South Africans have been (justifiably) outraged by the fact that many schoolchildren are not able to learn because they do not have textbooks or toilets. Yet, for many children with disabilities, attending school or learning to read is impossible as they lack critical assistive devices, such as wheelchairs or hearing devices.
According to the National Council of and for Persons with Disabilities in South Africa (NCPD), living without assistive devices severely impacts the quality of life of these children. While it is the responsibility of the Department of Health to supply assistive devices, the NCPD reports that its poll shows that there is underprovisioning across all nine provinces by the government healthcare system.
Some people are placed on waiting lists and often wait years for their devices, while others never receive a device. Wheelchair users who have to wait years for a chair will often struggle or never master basic manoeuvring skills to better control their wheelchair – something that is often taught in the first few months in rehabilitation.
Therina Wentzel-du Toit, national director of the NCPD, says: “Sometimes these assistive devices are in the form of essential supplies such as nappies. Children with disabilities going without nappies are deprived of their rights to health and hygiene, but also to freedom of movement, mobility, freedom of association and freedom to socialise.
“A child without a wheelchair is denied his or her right to mobility, which equates to denying the right to be functional, to play, to socialise, to access school (education) and to have optimal independence. An assistive device is essential for living, but the government treats it as if it is a nice-to-have item. The very right to life is undermined by not having an assistive device.”
In its Position Paper on the Under Provisioning of Assistive Devices for Persons with Disabilities by the State Health Care System, with specific reference to the Northern Cape, the NCPD notes that the Department of Health is failing dismally in providing wheelchairs according to need, especially customised wheelchairs tailored to children’s specific requirements.
“Without a wheelchair, a person with a mobility impairment is confined to a bed to such an extent that it is life-threatening.

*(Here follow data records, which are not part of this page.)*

(* ===== verification/Effects.v ===== *)
(** * The operator's handlers as computations over a state

    A controller handler makes API calls in order and returns at the first error. It is
    a function from the state it acts on to a state and a result; what was done before
    an error stays done. Each call may fail, and a write that fails may still have
    taken effect: that is the oracle [call_fault], one answer per call of a pass. *)

From S2P Require Import Prelude.

Definition st (S A : Type) : Type := S -> S * result string A.

Definition st_ret {S A} (a : A) : st S A := fun s => (s, Ok a).
(** A result that came without the state. *)
Definition st_lift {S A} (r : result string A) : st S A := fun s => (s, r).
Definition st_err {S A} (e : string) : st S A := fun s => (s, Err e).
Definition st_bind {S A B} (m : st S A) (k : A -> st S B) : st S B :=
  fun s => match m s with
           | (s', Ok a) => k a s'
           | (s', Err e) => (s', Err e)
           end.

Notation "'let!' x := m 'in' k" := (st_bind m (fun x => k))
  (at level 200, x name, m at level 100, k at level 200, right associativity).
Notation "m ';!' k" := (st_bind m (fun _ => k)) (at level 100, k at level 200, right associativity).

(** [None]: the call succeeds. [Some (e, took_effect)]: it reports [e]. *)
Definition call_fault : Type := option (string * bool).

(** A read, failing by its fault. *)
Definition st_read {S A} (f : call_fault) (read : S -> A) : st S A :=
  fun s => match f with
           | Some (e, _) => (s, Err e)
           | None => (s, Ok (read s))
           end.

(** A write. *)
Definition st_write {S} (f : call_fault) (w : S -> S) : st S unit :=
  fun s => match f with
           | Some (e, effect) => (if effect : bool then w s else s, Err e)
           | None => (w s, Ok tt)
           end.

Lemma st_bind_ok {S A B} (m : st S A) (k : A -> st S B) s s' b :
  st_bind m k s = (s', Ok b) <-> exists s1 a, m s = (s1, Ok a) /\ k a s1 = (s', Ok b).
Proof.
  unfold st_bind. destruct (m s) as [s1 [a|e]]; split.
  - eauto.
  - by intros (? & ? & [= <- <-] & ?).
  - done.
  - by intros (? & ? & ? & _).
Qed.

Lemma st_read_ok {S A} f (read : S -> A) s s' a :
  st_read f read s = (s', Ok a) <-> f = None /\ s' = s /\ a = read s.
Proof. unfold st_read. destruct f as [[]|]; naive_solver. Qed.

Lemma st_write_ok {S} f (w : S -> S) s s' a :
  st_write f w s = (s', Ok a) <-> f = None /\ s' = w s.
Proof. unfold st_write. destruct a, f as [[]|]; naive_solver. Qed.

(** An outcome known by its result alone. *)
Lemma outcome_eq {S A} (p : S * A) a : p.2 = a -> p = (p.1, a).
Proof. by destruct p as [? ?]; intros [= ->]. Qed.

(** A relation every step of a computation respects, whatever fails. *)
Definition st_keeps {S A} (R : S -> S -> Prop) (m : st S A) : Prop :=
  forall s s' r, m s = (s', r) -> R s s'.

Create HintDb effects.

Section Keeps.
Context {S : Type} (R : S -> S -> Prop) `{!PreOrder R}.

Lemma keeps_ret {A} (a : A) : st_keeps R (st_ret a).
Proof. intros s s' r [= <- <-]. reflexivity. Qed.

Lemma keeps_err {A} e : st_keeps R (st_err (A := A) e).
Proof. intros s s' r [= <- <-]. reflexivity. Qed.

Lemma keeps_bind {A B} (m : st S A) (k : A -> st S B) :
  st_keeps R m -> (forall a, st_keeps R (k a)) -> st_keeps R (st_bind m k).
Proof.
  intros Hm Hk s s' r. unfold st_bind. destruct (m s) as [s1 [a|e]] eqn:E.
  - intros H. transitivity s1; [exact (Hm _ _ _ E)|exact (Hk _ _ _ _ H)].
  - intros [= <- <-]. exact (Hm _ _ _ E).
Qed.

Lemma keeps_read {A} f (read : S -> A) : st_keeps R (st_read f read).
Proof. intros s s' r. unfold st_read. destruct f as [[]|]; intros [= <- <-]; reflexivity. Qed.

Lemma keeps_write f (w : S -> S) : (forall s, R s (w s)) -> st_keeps R (st_write f w).
Proof.
  intros Hw s s' r. unfold st_write. destruct f as [[e []]|]; intros [= <- <-]; [apply Hw|reflexivity|apply Hw].
Qed.
End Keeps.

#[export] Hint Resolve keeps_ret keeps_err keeps_bind keeps_read keeps_write : effects.
(** Splitting takes joined documents apart again. *)
Lemma splitDocuments_join docs :
  Forall (fun d => Forall doc_line d /\ blank (concat_text d) = false) docs ->
  splitDocuments (join_docs docs) = concat_text <$> docs.
Proof.
  unfold splitDocuments. intros Hd.
  enough (H : forall acc, split_docs acc "" (SplitAfter newline (join_docs docs)) = acc ++ (concat_text <$> docs)) by apply H.
  assert (Hsep : forall d, Forall doc_line d -> Forall (fun l => separator l = false) d).
  { intros d Hld. apply (Forall_impl _ _ _ Hld). by intros l []. }
  induction Hd as [|d docs [Hl Hb] _ IH]; intros acc; [by rewrite app_nil_r|]. cbn [join_docs fmap list_fmap].
  assert (Hone : split_docs acc "" (SplitAfter newline (concat_text d)) = acc ++ [concat_text d]).
  { rewrite <- (string_app_empty_r (concat_text d)) at 1. rewrite SplitAfter_lines by done.
    rewrite split_docs_lines by auto. change (SplitAfter newline "") with [""]. cbn [split_docs].
    change (separator "") with false. cbv iota. change ("" +:+ concat_text d) with (concat_text d). by rewrite string_app_empty_r, Hb. }
  destruct docs as [|d' docs]; [exact Hone|].
  rewrite SplitAfter_lines by done. rewrite split_docs_lines by auto.
  rewrite SplitAfter_line by (apply (bool_decide_unpack _); vm_compute; exact I).
  change ("" +:+ concat_text d) with (concat_text d). cbn [split_docs].
  change (separator ("---" +:+ String newline "")) with true. cbv iota. rewrite Hb. cbn [negb].
  rewrite IH, <- app_assoc. done.
Qed.

Section Select.
Context (header_of : string -> result string (string * string)).

Definition is_crd (name doc : string) : Prop := header_of doc = Ok ("CustomResourceDefinition", name).
(** C16: Whatever the operator applied for a Gateway leads back to it. An edit by someone
    else of a stored link object that the watches' predicates let through (of any field for
    the kinds cached by label, else one that leaves the object recognisable and, for a
    workload, touches more than its status) marks the Gateway's link dirty and enqueues
    the Gateway; the same holds of the responder's objects; and any write to an owned
    workload or composite, of its status alone too, enqueues its Gateway. *)
Theorem drift_noticed L `{!EventLib L} body_ok hash sha256 digest32 encode cfg gateways t gw :
  gw_Name gw <> "" -> gw_Namespace gw <> "" ->
  (forall i owner d o o' g, li_gw i = gw -> (owner, d) ∈ link_desired digest32 encode cfg i ->
     conforms body_ok (stamped hash owner linkHashAnnotation d) o ->
     (ob_Kind o = "ClusterRoleBinding" -> ob_Controller o = None) -> ob_Kind o' = ob_Kind o ->
     link_seen o o' g = true ->
     is_dirty (tr_link (deliver L gateways (Updated o o' g) t).1) (gw_key gw) /\
     gw_key gw ∈ (deliver L gateways (Updated o o' g) t).2) /\
  (forall d o o' g, d ∈ responder_desired sha256 cfg gw ->
     conforms body_ok (stamped hash (Some gw) responderHashAnnotation d) o -> ob_Kind o' = ob_Kind o ->
     isResponderObject o' = true -> (kind_entry responder_table (ob_Kind o) = Some true -> drifts o o' g = true) ->
     is_dirty (tr_responder (deliver L gateways (Updated o o' g) t).1) (gw_key gw) /\
     gw_key gw ∈ (deliver L gateways (Updated o o' g) t).2) /\
  (forall e o, event_kind e ∈ ["Deployment"; "DaemonSet"; XGatewayGCPGVK] -> o ∈ involved e ->
     ob_Controller o = Some (gateway_ref gw) -> ob_Namespace o = gw_Namespace gw ->
     gw_key gw ∈ (deliver L gateways e t).2).
Proof.
  intros Hn Hns. split_and!.
  - intros i owner d o o' g Hi Hx Hc Hcl Hk Hseen.
    refine (edit_noticed body_ok hash digest32 encode cfg L gw (fun j => j = i) _ i (owner, d) o o' g gateways t eq_refl Hx Hc Hcl Hk Hseen).
    split; [done|by intros j ->; rewrite Hi|by intros j1 j2 -> ->].
  - intros d o o' g Hd Hc Hk Hres Hdr. destruct (responder_desired_kinds _ _ _ _ Hd) as [[w Hw] Hnd].
    pose proof (cf_key _ _ _ Hc) as Hkey. rewrite stamped_key in Hkey. injection Hkey as Hkind Hnso _.
    assert (Hctl : ob_Controller o = Some (gateway_ref gw)) by (by destruct (cf_controller _ _ _ Hc) as [?|?]).
    unfold gw_key. rewrite <- Hnd, <- Hnso.
    apply (responder_edit_noticed L gateways o o' g t (gateway_ref gw) w); [done|by rewrite Hk, Hkind|done..|].
    intros ->. apply Hdr. by rewrite Hkind.
  - intros e o Hk Ho Hc Hnso. unfold gw_key. rewrite <- Hnso.
    apply (owned_event_noticed L gateways e t o (gateway_ref gw)); [|done..].
    rewrite !elem_of_cons, elem_of_nil in *. tauto.
Qed.

Lemma drift_noticed_witness :
  let gw := sample_replicas 1 in
  let o := stamped toy_hash (Some gw) linkHashAnnotation (buildLinkRole gw) in
  let t := mkTrackers (dirty_take ∅ (gw_key gw)).1 ∅ in
  (dirty_take (tr_link t) (gw_key gw)).2 = false /\
  is_dirty (tr_link (deliver sample_lib (Ok []) (Updated o (emptied o) false) t).1) (gw_key gw) /\
  gw_key gw ∈ (deliver sample_lib (Ok []) (Updated o (emptied o) false) t).2.
Proof.
  intros gw o t. split; [vm_compute; reflexivity|].
  assert (Hin : (Some gw, buildLinkRole gw) ∈ link_desired id (fun _ => "{}") sample_oc (sample_link 1)).
  { unfold link_desired. rewrite elem_of_app, !elem_of_cons. auto. }
  refine (proj1 (drift_noticed sample_lib eq toy_hash id id (fun _ => "{}") sample_oc (Ok []) t gw ltac:(done) ltac:(done))
    (sample_link 1) (Some gw) (buildLinkRole gw) o (emptied o) false eq_refl Hin _ _ eq_refl _).
  - split; [reflexivity|reflexivity|reflexivity|by right|reflexivity].
  - intros Hk. by vm_compute in Hk.
  - vm_compute. reflexivity.
Defined.

(** An edit of a link workload that changes neither its spec nor its labels or
    annotations, as one of its owner references does, marks nothing. *)
Lemma owner_edit_unseen L `{!EventLib L} gateways old new t :
  kind_entry link_table (ob_Kind new) = Some true ->
  ob_Labels new = ob_Labels old -> ob_Annotations new = ob_Annotations old ->
  tr_link (deliver L gateways (Updated old new false) t).1 = tr_link t.
Proof.
  intros Hk Hl Ha. rewrite (proj1 (deliver_exact L gateways _ t)).
  assert (Hc : cached L (Updated old new false) = Some (Updated old new false)).
  { unfold cached, event_kind. cbn [subject]. rewrite bool_decide_false; [done|]. unfold cacheOptions.
    rewrite !elem_of_cons, elem_of_nil. intros Hin. destruct Hin as [E|[E|[E|[E|[]]]]]; by rewrite E in Hk. }
  rewrite Hc. unfold fires, event_kind. cbn [subject]. rewrite Hk, (changed_update L). unfold drifts.
  rewrite Hl, Ha, !bool_decide_true by done. by rewrite andb_false_r.
Qed.

(** The Deployment loses its owner, and the next pass, which succeeds, leaves it without. *)
Definition deployment_key : object_key := ob_key (buildLinkDeployment (sample_replicas 1) sample_oc).
Definition disowned (s : astate) : astate :=
  match as_objects s !! deployment_key with
  | Some o => notify sample_lib (Ok []) (Updated o (set_controller None o) false)
                (set_objects (<[deployment_key := set_controller None o]> (as_objects s)) s)
  | None => s
  end.

Lemma owner_edit_unrepaired :
  let out := toy_ensure no_fault 1 (disowned sample_applied) in
  out.2 = Ok tt /\ (as_objects sample_applied !! deployment_key ≫= ob_Controller) = Some (gateway_ref (sample_replicas 1)) /\
  ob_Controller <$> (as_objects out.1 !! deployment_key) = Some None.
Proof. vm_compute. split_and!; reflexivity. Qed.
(* ===== verification/XGateway.v ===== *)
(** * The Crossplane composites and DNS: internal/controller/xgateway.go and dns.go,
      with the roster helpers of members.go

    The operator renders a Gateway's cloud resources into one composite and reads its
    own earlier rendering back from it: the roster and the target size of the fleet live
    nowhere else. The lemmas on [fleet_at] show that each operation that keeps what it
    read writes the roster and the size back; [outage_keeps_fleet] of Controller.v
    composes them over whole passes. [composite_typed] holds the rendering to its schema. *)

From S2P Require Import Prelude GoStrings Identity TunnelAddresses Members Kube Forwards LinkConfig Status Effects LinkObjects Composite Records Watches Ensure Secrets.

Definition dnsEndpointKind : string := "DNSEndpoint".
Definition cloudflareProxiedAnnotation : string := "external-dns.alpha.kubernetes.io/cloudflare-proxied".

(** Decoding an applied entry: a missing field is the zero value, a field of another
    type an error. *)
Definition field_string (name : string) (fields : list (string * yaml)) : result string string :=
  match yfield name fields with
  | Some (YString s) => Ok s
  | None => Ok ""
  | Some _ => Err ("cannot unmarshal " +:+ name)
  end.
Definition field_int (name : string) (fields : list (string * yaml)) : result string Z :=
  match yfield name fields with
  | Some (YInt z) => Ok z
  | None => Ok 0
  | Some _ => Err ("cannot unmarshal " +:+ name)
  end.

Definition applied_member (y : yaml) : result string RosterEntry :=
  match y with
  | YMap f =>
      iam <-! field_string "cloudSecretIamMemberName" f ;;
      cloud <-! field_string "cloudSecretName" f ;;
      version <-! field_string "cloudSecretVersionName" f ;;
      kube <-! field_string "kubernetesSecretName" f ;;
      name <-! field_string "name" f ;;
      slot <-! field_int "slot" f ;;
      address <-! field_string "tunnelAddress" f ;;
      Ok (mkRosterEntry name slot address (mkManagedResourceNames kube cloud version iam))
  | _ => Err "cannot unmarshal member"
  end.

Fixpoint applied_members (l : list yaml) : result string (list RosterEntry) :=
  match l with
  | [] => Ok []
  | y :: l => e <-! applied_member y ;; es <-! applied_members l ;; Ok (e :: es)
  end.

Definition buildDNSEndpoint (gw : Gateway) (address : string) : option object :=
  match gw_DNSHostnames gw with
  | [] => None
  | hosts =>
      if bool_decide (address = "") then None
      else Some (set_annotation cloudflareProxiedAnnotation "false"
             (new_object dnsEndpointKind (gw_Namespace gw) (gw_Name gw) (commonLabels gw "dns")
               [("spec", YMap [("endpoints", YList ((fun host =>
                   YMap [("dnsName", YString host); ("recordType", YString "A"); ("targets", ystrings [address])])
                 <$> hosts))])]))
  end.

(** ** Reading the composite *)

(** apimachinery's Nested helpers: absent along the path is no value, a step through
    something that is not a map an error. *)
Fixpoint nested (path : list string) (v : yaml) : result string (option yaml) :=
  match path with
  | [] => Ok (Some v)
  | k :: path => match v with
                 | YMap fields => match yfield k fields with None => Ok None | Some w => nested path w end
                 | _ => Err "not a map"
                 end
  end.
Definition ob_nested (path : list string) (o : object) : result string (option yaml) := nested path (YMap (ob_Body o)).

Definition NestedString (path : list string) (o : object) : result string string :=
  v <-! ob_nested path o ;;
  match v with None => Ok "" | Some (YString s) => Ok s | Some _ => Err "not a string" end.
Definition NestedInt64 (path : list string) (o : object) : result string (option Z) :=
  v <-! ob_nested path o ;;
  match v with None => Ok None | Some (YInt z) => Ok (Some z) | Some _ => Err "not an int64" end.
Definition NestedSlice (path : list string) (o : object) : result string (option (list yaml)) :=
  v <-! ob_nested path o ;;
  match v with None => Ok None | Some (YList l) => Ok (Some l) | Some _ => Err "not a list" end.

Record compositeStatus := mkCompositeStatus {
  cs_Address : string;
  cs_ServiceAccountEmail : string;
  cs_Message : string;
  cs_MIGName : string;
  cs_InstanceName : string
}.


Definition xg_key (gw : Gateway) : object_key := (xgatewayGCPKind, gw_Namespace gw, gw_Name gw).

In fact, people have died as a direct result of having to go without wheelchairs,” the Paper reads.
According to a letter by Dorothy-Anne Howitson, vice-chairperson of the NCPD and disability rights activist residing in the Northern Cape, the waiting period for wheelchairs in 2016 was three years, with 957 people on the list. Howitson wrote that, on average, 70 new applications for wheelchairs were received each month.
Between May 2015 and June 2016, the names of 301 patients were taken off the waiting list, mostly due to death. She alleged that the deaths were mainly due to persons being immobile.
“It’s worth noting that the South African Human Rights Commission has compiled a legal opinion on the rights of persons with disabilities requiring wheelchairs. It categorically states that government is compelled under section 27 of the Constitution to provide wheelchairs as part of its obligation to provide essential healthcare services,” says Wentzel-du Toit.
She concludes: “The NCPD believes it is wholly unacceptable that provincial and district healthcare services do not have sufficient funding or adequate budgets to ensure the immediate provisioning of assistive devices as and when the needs arise. We call on government to deliver on its constitutional obligation to provide these devices, and on civil society to exert pressure on government until this obligation is fulfilled.”